[Information — start]

Lemma write_effect_app L d offset P L1 Q L2 :
  Forall is_sector L → inode_wf (length L) d → 0 ≤ offset →
  offset + Z.of_nat (length P) + Z.of_nat (length Q) ≤ d_length d →
  write_effect L d offset P L1 → write_effect L1 d (offset + Z.of_nat (length P)) Q L2 →
  write_effect L d offset (P ++ Q) L2.
Proof.
  intros HL Hd Ho Hle (l1 & f1 & o1 & b1) (l2 & f2 & o2 & b2). split_and!; [congruence | done | |].
  - intros k Hk. rewrite o2 by done. by apply o1.
  - rewrite b2, b1. rewrite Z2Nat.inj_add, Nat2Z.id by lia. apply splice_app.
    rewrite inode_bytes_length by done. lia.
Qed.

Lemma splice_bytes (x P : list Z) o :
  is_sector x → Forall is_byte P → (o + length P ≤ 512)%nat → is_sector (splice x o P).
Proof.
  intros [Hl Hb] HP Ho. split; [rewrite splice_length; lia |].
  unfold splice. rewrite !Forall_app. split_and!; [by apply Forall_take | done | by apply Forall_drop].
Qed.

Lemma write_sector L d offset P x :
  Forall is_sector L → inode_wf (length L) d → 0 ≤ offset → (0 < length P)%nat →
  offset + Z.of_nat (length P) ≤ d_length d → (Z.to_nat (offset `mod` 512) + length P ≤ 512)%nat →
  Forall is_byte P → L !! Z.to_nat (d_start d + offset / 512) = Some x →
  write_effect L d offset P (<[Z.to_nat (d_start d + offset / 512) := splice x (Z.to_nat (offset `mod` 512)) P]> L).
Proof.
  intros HL Hd Ho HP Hle Hr HPb Hx. assert (is_sector x) as Hsx by (by apply (Forall_lookup_1 _ _ _ _ HL Hx)).
  pose proof Hd as (? & ? & ?). assert (0 ≤ offset / 512) by (apply Z.div_pos; lia).
  assert (Z.to_nat (offset / 512) < data_cnt d)%nat as Hk by (apply data_cnt_lt; lia).
  assert (Z.to_nat (d_start d + offset / 512) = Z.to_nat (d_start d) + Z.to_nat (offset / 512))%nat as Ek by lia.
  split_and!.
  - by rewrite length_insert.
  - apply Forall_insert; [done |]. by apply splice_bytes.
  - intros k Hk'. rewrite list_lookup_insert_ne; [done | lia].
  - unfold inode_bytes. assert (inode_area (<[Z.to_nat (d_start d + offset / 512) := splice x (Z.to_nat (offset `mod` 512)) P]> L) d
      = <[Z.to_nat (offset / 512) := splice x (Z.to_nat (offset `mod` 512)) P]> (inode_area L d)) as ->.
    { unfold inode_area. rewrite Ek, drop_insert_ge, take_insert_lt by lia. do 2 f_equal. lia. }
    rewrite (concat_splice 512); [| by apply area_sectors | by rewrite area_lookup, <-Ek | lia | done].
    rewrite <-pos_split by done. apply splice_take.
    rewrite area_concat_length by done. pose proof (data_cnt_le d). lia.
Qed.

[Information — finish]

Work instruction: No line before the one containing "rewrite area_concat_length by" should be copied; restate that line and all the rest through the end of the data above word for word.

Written answer:
    rewrite area_concat_length by done. pose proof (data_cnt_le d). lia.
Qed.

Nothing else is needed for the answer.